The accompanying consolidated financial statements include the accounts of
Desarrollos Turisticos Bancomer, S.A. de C.V., and all of its majority owned
subsidiaries, which are listed below:
Club Regina, S.A. de C.V.
Servicios Turisticos Integrales Cobamex, S.A. de C.V.
Corporacion Habitacional Mexicana, S.A. de C.V.
Corporacion Mexitur, S.A. de C.V.
Promotora y Desarrolladora Pacifico, S.A. de C.V.
Promotora Turistica Nizuc, S.A. de C.V.
Desarrollos Turisticos Integrales Cabo San Lucas, S.A. de C.V.
Desarrollos Turisticos Integrales de Cozumel, S.A. de C.V.
All significant intercompany balances and transactions have been
eliminated.
Translation to U.S. Dollars
All amounts are recorded in the Company's accounting records in Mexican
pesos.
Since the significant transactions in U.S. dollars are mainly vacation
interval sales, advertising expenses, advisory services and interest earned, the
functional currency of the Company's operations is the U.S. dollar. Therefore,
the Mexican peso consolidated financial statements were remeasured into U.S.
dollars by applying the procedures specified in Statement of Financial
Accounting Standards (SFAS) No. 52 as follows:
a) Quoted period-end rates of exchange are used to remeasure monetary
assets and liabilities.
b) All other assets and shareholders' equity accounts are remeasured at the
rates of exchange in effect at the time the items were originally recorded.
c) Revenues and expenses are remeasured at the average rates of exchange in
effect during the period.
d) Foreign exchange gains and losses recorded in Mexican pesos as a result
of fluctuations in the rate of exchange between the Mexican peso and U.S.
dollar are eliminated.
F-36
<PAGE>
e) Translation gains and losses arising from the remeasurement are included
in the determination of net income of the period in which such gains and
losses arise.
Use of Estimates
The preparation of financial statements in conformity with generally
accepted accounting principles requires management to make estimates and
assumptions that affect the amounts of assets and liabilities, the disclosure of
contingent assets and liabilities at the date of the financial statements, and
the reported amounts of revenues and expenses during the reporting period.
Actual results could differ from those estimates.
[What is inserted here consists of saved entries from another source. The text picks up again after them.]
(** ** Observations on the notifier *)

(** The three messages of [main]. *)
Definition no_new_patches : email :=
  Email "No New ArcGIS Patches Available for Version(s) ['11.2']"
    "No New ArcGIS Patches Available" MESSAGE_RECIPIENTS 3.

Definition new_patches_available (new_patches : string) : email :=
  Email "New ArcGIS Patches Available for Version(s) ['11.2']"
    ("New ArcGIS Patches Available:" +:+ nl +:+ nl +:+ new_patches)
    MESSAGE_RECIPIENTS 1.

Definition failure (computername : string) (e : error) : email :=
  Email ("failure, " +:+ current_file_name)
    ("ArcGIS Patch Notifier Failed with an Unexpected Error" +:+ nl +:+ nl
     +:+ "Please review the logs on " +:+ str_lower computername
     +:+ " at:" +:+ nl +:+ current_file_stem +:+ ".log" +:+ nl +:+ nl
     +:+ "Error as follows:" +:+ nl +:+ str_error e)
    MESSAGE_RECIPIENTS 1.

(** The machine after [n] runs of [main], as long as none of them raises. *)
Fixpoint runs (n : nat) (h : host) : (error + unit) * host :=
  match n with
  | O => (inr tt, h)
  | S n' =>
      match main h with
      | (inr tt, h') => runs n' h'
      | (inl e, h') => (inl e, h')
      end
  end.
(** The direct sensor read either is not attempted, or fails before a
    sample is taken, or appends one sample and checks the tolerance. *)
Lemma direct_read_cases (fr : frame) (w : world) :
  exists w' fr' fl,
    direct_read g fr w = (w', Return (fr', fl))
    /\ ((direct_read_command g = false /\ fr' = fr /\ fl = FallThrough)
        \/ (direct_read_command g = true /\ fr' = fr /\ exists e, fl = Raised e)
        \/ (direct_read_command g = true /\ exists pos w1,
              check_tolerance g {| positions := positions fr ++ [pos];
                                   retries := retries fr |} w1
                = (w', Return (fr', fl)))).
Proof.
  unfold direct_read. destruct (direct_read_command g).
  - unfold bind at 1, reify.
    unfold bind at 1 2 3, wait_moves, sleep, emit, modify, get_position, gets.
    unfold bind at 1. rewrite BD_Sensor_Read_run.
    destruct (read_result 0 _) as [intd|e|] eqn:Hr.
    + unfold bind, respond_info, emit, modify, ret.
      match goal with
      | |- context [check_tolerance g ?f ?w1] =>
          destruct (check_tolerance_cases f w1) as (w' & fr' & fl & Hc & _)
      end.
      { cbn. destruct (positions fr); discriminate. }
      exists w', fr', fl. split; [exact Hc|]. right; right.
      split; [reflexivity|]. eauto.
    + unfold ret. do 3 eexists. split; [reflexivity|]. right; left. eauto.
    + exfalso. eapply read_result_finished, Hr.
  - unfold ret. do 3 eexists. split; [reflexivity|]. left. auto.
Qed.
(** * pr-dashboard: the fetch, normalise, filter and group pipeline

  A shallow embedding of the TypeScript sources of the dashboard:
  - [app/types/index.ts]            record normaliser ([transformPullRequest], [transformLabel]);
  - [app/lib/github.ts]             the [GitHubClient] (rate-limit bookkeeping, multi-repository fan-out);
  - [app/api/github/*/route.ts]     repository-list parsing and label aggregation;
  - [app/hooks/usePullRequests.ts]  the client-side filter;
  - [app/components/GroupedPRDisplay.tsx] grouping by label.

  JavaScript values are modelled as follows: a [number] that holds an
  integer is a [Z], a number that may be [NaN] is a [JSNum]; a string is a
  [string] of bytes; [T | undefined] and [T | null] are [option T]; arrays
  are lists; a [Map] is an association list in insertion order. *)

From Stdlib Require Import ZArith Ascii String.
From stdpp Require Import base option list strings gmap sorting pretty.

Local Open Scope string_scope.
Local Open Scope list_scope.
Local Open Scope Z_scope.

(** ** JavaScript primitives used by the sources *)
Module JS.

(** Numbers as produced by [Number.parseInt] and arithmetic on them. *)
Inductive JSNum : Type :=
| NaN : JSNum
| Num : Z -> JSNum.

(** [ToBoolean] on the values the sources test. *)
Definition truthy_string (s : string) : bool :=
  match s with EmptyString => false | String _ _ => true end.

Definition truthy_opt_string (s : option string) : bool :=
  match s with None => false | Some s => truthy_string s end.

Definition truthy_num (n : JSNum) : bool :=
  match n with NaN => false | Num z => negb (z =? 0) end.

(** Template-literal conversion of a possibly undefined string. *)
Definition template (s : option string) : string :=
  match s with None => "undefined" | Some s => s end.

(** [s.startsWith(p)] *)
Definition startsWith (s p : string) : bool := String.prefix p s.

(** [s.includes(sub)] *)
Fixpoint includes (s sub : string) : bool :=
  String.prefix sub s
  || match s with
     | EmptyString => false
     | String _ s' => includes s' sub
     end.

(** [s.split(sep)] for a one-character separator: never the empty array. *)
Fixpoint split (sep : ascii) (s : string) : list string :=
  match s with
  | EmptyString => [EmptyString]
  | String c s' =>
      if Ascii.eqb c sep then EmptyString :: split sep s'
      else match split sep s' with
           | [] => [String c EmptyString]
           | h :: t => String c h :: t
           end
  end.

(** White space removed by [trim] (the ASCII part of it). *)
Definition is_space (c : ascii) : bool :=
  let n := nat_of_ascii c in
  (Nat.eqb n 32 || (Nat.leb 9 n && Nat.leb n 13))%bool.

Fixpoint trimStart (s : string) : string :=
  match s with
  | EmptyString => EmptyString
  | String c s' => if is_space c then trimStart s' else s
  end.

Fixpoint trimEnd (s : string) : string :=
  match s with
  | EmptyString => EmptyString
  | String c s' =>
      match trimEnd s' with
      | EmptyString => if is_space c then EmptyString else String c EmptyString
      | r => String c r
      end
  end.

Definition trim (s : string) : string := trimEnd (trimStart s).

(** [s.toLowerCase()] folds every cased letter of Unicode, by the tables
    of the runtime; the code that calls it takes it as a parameter below.
    On a string of ASCII characters it computes [toLowerCase_ascii], which
    the sample records, all ASCII, are run with. *)
Definition lower_ascii (c : ascii) : ascii :=
  let n := nat_of_ascii c in
  if (Nat.leb 65 n && Nat.leb n 90)%bool then ascii_of_nat (n + 32) else c.

Fixpoint toLowerCase_ascii (s : string) : string :=
  match s with
  | EmptyString => EmptyString
  | String c s' => String (lower_ascii c) (toLowerCase_ascii s')
  end.

(** [n.toString()] for an integer-valued number. *)
Definition toString (n : Z) : string := pretty n.

(** A [Date] is its time value in milliseconds; [None] is an invalid date. *)
Record Date : Type := mkDate { getTime : option Z }.

(** [a < b] and [a > b] on dates: both sides convert to numbers and a
    comparison with [NaN] is false. *)
Definition date_lt (a b : Date) : bool :=
  match getTime a, getTime b with
  | Some x, Some y => x <? y
  | _, _ => false
  end.

Definition date_gt (a b : Date) : bool := date_lt b a.

End JS.

(** ** Wire types ([app/types/github.ts]) *)
Module GitHub.

Record GitHubUser : Type := {
  login : string;
  user_id : Z;
  avatar_url : string;
  user_html_url : string;
  user_type : string
}.

Record GitHubLabel : Type := {
  label_id : Z;
  label_node_id : string;
  label_url : string;
  label_name : string;
  label_color : string;
  label_default : bool;
  label_description : option string
}.

Record GitHubRepository : Type := {
  repo_id : Z;
  repo_node_id : string;
  repo_name : string;
  full_name : string;
  repo_owner : GitHubUser;
  private : bool;
  repo_html_url : string;
  repo_description : option string;
  fork : bool;
  repo_url : string;
  default_branch : string;
  open_issues_count : Z;
  repo_updated_at : string
}.

Inductive RawState : Type := raw_open | raw_closed.

Record Branch : Type := {
  branch_label : string;
  ref : string;
  sha : string;
  branch_user : GitHubUser;
  branch_repo : GitHubRepository
}.

Record GitHubPullRequest : Type := {
  id : Z;
  node_id : string;
  number : Z;
  state : RawState;
  locked : bool;
  title : string;
  user : GitHubUser;
  body : option string;
  created_at : string;
  updated_at : string;
  closed_at : option string;
  merged_at : option string;
  merge_commit_sha : option string;
  assignee : option GitHubUser;
  assignees : list GitHubUser;
  requested_reviewers : list GitHubUser;
  labels : list GitHubLabel;
  draft : bool;
  head : Branch;
  base : Branch;
  html_url : string;
  comments : Z;
  review_comments : Z;
  commits : Z;
  additions : Z;
  deletions : Z;
  changed_files : Z
}.

(** The error body of the remote API; a field the JSON lacks is [None]. *)
Record GitHubAPIErrorBody : Type := {
  err_message : option string;
  documentation_url : option string;
  err_status : option Z
}.

End GitHub.

(** ** Application types and the normaliser ([app/types/index.ts]) *)
Module Types.
Import JS.

Inductive PRState : Type := st_open | st_closed | st_merged | st_draft.

#[export] Instance PRState_eq_dec : EqDecision PRState.
Proof. solve_decision. Defined.

(** The upcast of the wire state into ['open' | 'closed' | 'merged' | 'draft']. *)
Definition of_raw (s : GitHub.RawState) : PRState :=
  match s with GitHub.raw_open => st_open | GitHub.raw_closed => st_closed end.

Record Label : Type := {
  label_id : Z;
  name : string;
  color : string;
  description : option string
}.

Record Author : Type := {
  login : string;
  avatarUrl : string;
  author_url : string
}.

Record RepoInfo : Type := {
  repo_name : string;
  fullName : string;
  owner : string
}.

Record PullRequest : Type := {
  id : Z;
  number : Z;
  title : string;
  state : PRState;
  author : Author;
  repository : RepoInfo;
  labels : list Label;
  assignees : list string;
  reviewers : list string;
  createdAt : Date;
  updatedAt : Date;
  closedAt : option Date;
  mergedAt : option Date;
  url : string;
  comments : Z;
  reviewComments : Z;
  additions : Z;
  deletions : Z;
  changedFiles : Z;
  isDraft : bool;
  isApproved : bool
}.

Record FilterOptions : Type := {
  f_repositories : option (list string);
  f_labels : option (list string);
  f_states : option (list PRState);
  f_assignees : option (list string);
  f_authors : option (list string);
  f_reviewers : option (list string);
  f_searchQuery : option string;
  f_dateFrom : option Date;
  f_dateTo : option Date
}.

Definition transformLabel (label : GitHub.GitHubLabel) : Label :=
  {| label_id := GitHub.label_id label;
     name := GitHub.label_name label;
     color := GitHub.label_color label;
     description := GitHub.label_description label |}.

Section Normaliser.
(** [new Date(s)] for a string [s]: the date parser of the runtime. *)
Variable Date_parse : string -> option Z.

Definition new_Date (s : string) : Date := mkDate (Date_parse s).

Definition opt_Date (s : option string) : option Date :=
  match s with
  | Some s => if truthy_string s then Some (new_Date s) else None
  | None => None
  end.

Definition transformPullRequest (pr : GitHub.GitHubPullRequest) : PullRequest :=
  let isMerged := truthy_opt_string (GitHub.merged_at pr) in
  let isDraft := GitHub.draft pr in
  let state :=
    if isDraft then st_draft
    else if isMerged then st_merged
    else of_raw (GitHub.state pr) in
  {| id := GitHub.id pr;
     number := GitHub.number pr;
     title := GitHub.title pr;
     state := state;
     author := {| login := GitHub.login (GitHub.user pr);
                  avatarUrl := GitHub.avatar_url (GitHub.user pr);
                  author_url := GitHub.user_html_url (GitHub.user pr) |};
     repository :=
       {| repo_name := GitHub.repo_name (GitHub.branch_repo (GitHub.base pr));
          fullName := GitHub.full_name (GitHub.branch_repo (GitHub.base pr));
          owner := GitHub.login (GitHub.repo_owner (GitHub.branch_repo (GitHub.base pr))) |};
     labels := map transformLabel (GitHub.labels pr);
     assignees := map GitHub.login (GitHub.assignees pr);
     reviewers := map GitHub.login (GitHub.requested_reviewers pr);
     createdAt := new_Date (GitHub.created_at pr);
     updatedAt := new_Date (GitHub.updated_at pr);
     closedAt := opt_Date (GitHub.closed_at pr);
     mergedAt := opt_Date (GitHub.merged_at pr);
     url := GitHub.html_url pr;
     comments := GitHub.comments pr;
     reviewComments := GitHub.review_comments pr;
     additions := GitHub.additions pr;
     deletions := GitHub.deletions pr;
     changedFiles := GitHub.changed_files pr;
     isDraft := isDraft;
     isApproved := false |}.
End Normaliser.
Definition string_of_Z (n : Z) : string :=
  if n <? 0 then "-" +:+ digits_of (S (Z.to_nat (Z.log2 (- n)))) (- n) ""
  else digits_of (S (Z.to_nat (Z.log2 n))) n "".

Definition with_document (d : dom) (p : page) : page :=
  {| selectedMachine := selectedMachine p; autoRefresh := autoRefresh p;
     autoInterval := autoInterval p; countdown := countdown p;
     countdownInterval := countdownInterval p; document := d;
     timers := timers p; next_timer := next_timer p; pending := pending p |}.

Definition with_countdown (n : Z) (p : page) : page :=
  {| selectedMachine := selectedMachine p; autoRefresh := autoRefresh p;
     autoInterval := autoInterval p; countdown := n;
     countdownInterval := countdownInterval p; document := document p;
     timers := timers p; next_timer := next_timer p; pending := pending p |}.

Definition set_getWeightBtn (disabled : bool) (innerHTML : string) (d : dom) : dom :=
  {| machineBtn_active := machineBtn_active d;
     getWeightBtn_disabled := disabled; getWeightBtn_innerHTML := innerHTML;
     statusDot_className := statusDot_className d;
     statusText_textContent := statusText_textContent d;
     autoBtn_textContent := autoBtn_textContent d; autoBtn_active := autoBtn_active d;
     autoInfo_textContent := autoInfo_textContent d; content := content d |}.

Definition set_status (className text : string) (d : dom) : dom :=
  {| machineBtn_active := machineBtn_active d;
     getWeightBtn_disabled := getWeightBtn_disabled d;
     getWeightBtn_innerHTML := getWeightBtn_innerHTML d;
     statusDot_className := className; statusText_textContent := text;
     autoBtn_textContent := autoBtn_textContent d; autoBtn_active := autoBtn_active d;
     autoInfo_textContent := autoInfo_textContent d; content := content d |}.

Definition set_autoBtn (text : string) (active : bool) (d : dom) : dom :=
  {| machineBtn_active := machineBtn_active d;
     getWeightBtn_disabled := getWeightBtn_disabled d;
     getWeightBtn_innerHTML := getWeightBtn_innerHTML d;
     statusDot_className := statusDot_className d;
     statusText_textContent := statusText_textContent d;
     autoBtn_textContent := text; autoBtn_active := active;
     autoInfo_textContent := autoInfo_textContent d; content := content d |}.

Definition set_autoInfo (text : string) (d : dom) : dom :=
  {| machineBtn_active := machineBtn_active d;
     getWeightBtn_disabled := getWeightBtn_disabled d;
     getWeightBtn_innerHTML := getWeightBtn_innerHTML d;
     statusDot_className := statusDot_className d;
     statusText_textContent := statusText_textContent d;
     autoBtn_textContent := autoBtn_textContent d; autoBtn_active := autoBtn_active d;
     autoInfo_textContent := text; content := content d |}.

Definition set_content (c : pane) (d : dom) : dom :=
  {| machineBtn_active := machineBtn_active d;
     getWeightBtn_disabled := getWeightBtn_disabled d;
     getWeightBtn_innerHTML := getWeightBtn_innerHTML d;
     statusDot_className := statusDot_className d;
     statusText_textContent := statusText_textContent d;
     autoBtn_textContent := autoBtn_textContent d; autoBtn_active := autoBtn_active d;
     autoInfo_textContent := autoInfo_textContent d; content := c |}.

Definition set_machineBtn (machineId : string) (d : dom) : dom :=
  {| machineBtn_active := machineId;
     getWeightBtn_disabled := getWeightBtn_disabled d;
     getWeightBtn_innerHTML := getWeightBtn_innerHTML d;
     statusDot_className := statusDot_className d;
     statusText_textContent := statusText_textContent d;
     autoBtn_textContent := autoBtn_textContent d; autoBtn_active := autoBtn_active d;
     autoInfo_textContent := autoInfo_textContent d; content := content d |}.

(** [setInterval(cb, ms)] and [clearInterval(id)] *)
Definition setInterval (cb : callback) (p : page) : nat * page :=
  (next_timer p,
   {| selectedMachine := selectedMachine p; autoRefresh := autoRefresh p;
      autoInterval := autoInterval p; countdown := countdown p;
      countdownInterval := countdownInterval p; document := document p;
      timers := <[next_timer p := cb]> (timers p); next_timer := S (next_timer p);
      pending := pending p |}).
(** * ec2_manager.py: listing, starting and stopping EC2 instances

    A shallow embedding of [src/ec2_manager.py].  The script talks to AWS
    through a boto3 client and reports on standard output, so the embedding
    threads a world (the calls received by the client and the texts handed
    to [print]) through a small state-and-exception monad. *)

From Stdlib Require Import String Ascii List Bool ZArith Lia.
Import ListNotations.
Open Scope string_scope.
Set Warnings "-register-all".

(** ** Python values *)

(** The values found in a boto3 response.  A [dict] keeps its insertion
    order, so it is an association list; the keys of a response are
    strings. *)
Inductive pyval : Type :=
| VNone
| VBool (b : bool)
| VInt (n : Z)
| VStr (s : string)
| VDatetime (t : Z)
| VList (l : list pyval)
| VDict (d : list (string * pyval)).

(** Python's truth value, as tested by [if x := ...]. *)
Definition truthy (v : pyval) : bool :=
  match v with
  | VNone => false
  | VBool b => b
  | VInt n => negb (Z.eqb n 0)
  | VStr s => negb (String.eqb s "")
  | VDatetime _ => true
  | VList l => match l with [] => false | _ :: _ => true end
  | VDict d => match d with [] => false | _ :: _ => true end
  end.

(** The entry stored under a key, if any. *)
Fixpoint lookup (k : string) (d : list (string * pyval)) : option pyval :=
  match d with
  | [] => None
  | (k', v) :: d' => if String.eqb k k' then Some v else lookup k d'
  end.

(** [dict.get(k)]: the entry, or [None] when the key is absent. *)
Definition dict_get (d : list (string * pyval)) (k : string) : pyval :=
  match lookup k d with
  | Some v => v
  | None => VNone
  end.

(** [needle in hay] on strings. *)
Fixpoint contains (needle hay : string) : bool :=
  String.prefix needle hay ||
  match hay with
  | EmptyString => false
  | String _ rest => contains needle rest
  end.

(** The line feed. *)
Definition nl : string := String (ascii_of_nat 10) EmptyString.

(** [str(x)], which f-strings and [print] apply to their arguments. *)
Class PyStr (A : Type) := py_str : A -> string.

#[export] Instance str_PyStr : PyStr string := fun s => s.

(** An optional string is a string or [None]. *)
#[export] Instance option_PyStr : PyStr (option string) :=
  fun o => match o with Some s => s | None => "None" end.

(** ** Exceptions *)

(** A botocore [ClientError]: the provider's error code and message, and the
    operation that was called. *)
Record client_error : Type := mkClientError {
  error_code : string;
  error_message : string;
  operation_name : string
}.

(** [str(e)] of a [ClientError] is botocore's message template (without
    retry information). *)
#[export] Instance client_error_PyStr : PyStr client_error :=
  fun e =>
    "An error occurred (" ++ error_code e ++ ") when calling the "
      ++ operation_name e ++ " operation: " ++ error_message e.

Inductive exn : Type :=
| ClientError (e : client_error)
| TypeError
| AttributeError
| OtherException (name : string).

(** ** The world: the EC2 client and standard output *)

Inductive api_call : Type :=
| describe_instances
| start_instances (InstanceIds : list (option string)) (DryRun : bool)
| stop_instances (InstanceIds : list (option string)) (DryRun : bool).
(** * decomp/exp: chunk classification, instruction dispatch and the x87
    register-stack lowering

    A shallow embedding of four pieces of the repository:
    - [Bin2ll]: [cmd/bin2ll/main.go] ([parseFile], [main]);
    - [X862go]: the statement generator [parseInst] and its helpers;
    - [Lift]: [lift/inst_fpu.go] ([fpush], [liftInstFILD]) together with a
      small-step semantics of the emitted IR;
    - [Dump]: the section listing ([dumpSections], [dumpSection]). *)

From Stdlib Require Import ZArith NArith String List Permutation.
From stdpp Require Import base decidable option list numbers strings sorting gmap.

Local Open Scope string_scope.
Local Open Scope list_scope.

(* ===================================================================== *)
(** ** cmd/bin2ll/main.go *)
(* ===================================================================== *)

Module Bin2ll.

(** [bin.Address]: an unsigned 64-bit address.  No arithmetic is done on
    addresses in this file, only comparison. *)
Definition Address := N.

(** Go errors.  [errors.WithStack] wraps an error (and maps nil to nil). *)
Inductive error :=
  | ErrIO (msg : string)
  | ErrDecode (msg : string)
  | WithStack (e : error).

(** [kind] represents the set of chunk kinds. *)
Inductive kind := kindNone | kindCode | kindData.

(** [Chunk] represents a chunk of bytes. *)
Record Chunk := mkChunk { ckind : kind; addr : Address }.

#[global] Instance kind_eq_dec : EqDecision kind.
Proof. solve_decision. Defined.
#[global] Instance Chunk_eq_dec : EqDecision Chunk.
Proof. solve_decision. Defined.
Contracts Receivable and Concentration of Credit Risk
Substantially all contracts receivable relate to sales of vacation
ownership interests. While the Company does not obtain collateral for such
contracts, the Company does not believe it has significant concentrations of
credit risk in its contracts receivable because in the instance of
uncollectibility of a contract, the Company retains the right to recover and
resell the defaulted interval. Historically, the Company has been able to resell
such intervals at prices in excess of the defaulted receivable balances.
A portion of the Company's customers reside in Mexico and the Company
intends to continue to conduct business in Mexico. All of the Company's sales
offices are currently located in Mexico and any economic downturn in Mexico,
which has a history of economic instability, could have a material adverse
effect on the Company's business, results of operations and financial condition.
Revenue Recognition
The Company sells shares of Class B stock in a majority-owned subsidiary to
vacation ownership buyers. The rights associated with the Class B shares allow
the buyers to use a specified type of accommodation (one-bedroom, two-bedroom,
etc.) during a specified season at any of the Company's resorts on a first-come,
first-serve basis annually for approximately thirty years. The sales price of
such Class B shares is recognized using operating lease accounting and therefore
ratably over the thirty-year right to use period and the costs of selling the
Class B shares, which include brokerage commissions, commissions to sales
personnel, and marketing costs directly associated with successful sales, are
deferred and recognized ratably over the right-to-use period.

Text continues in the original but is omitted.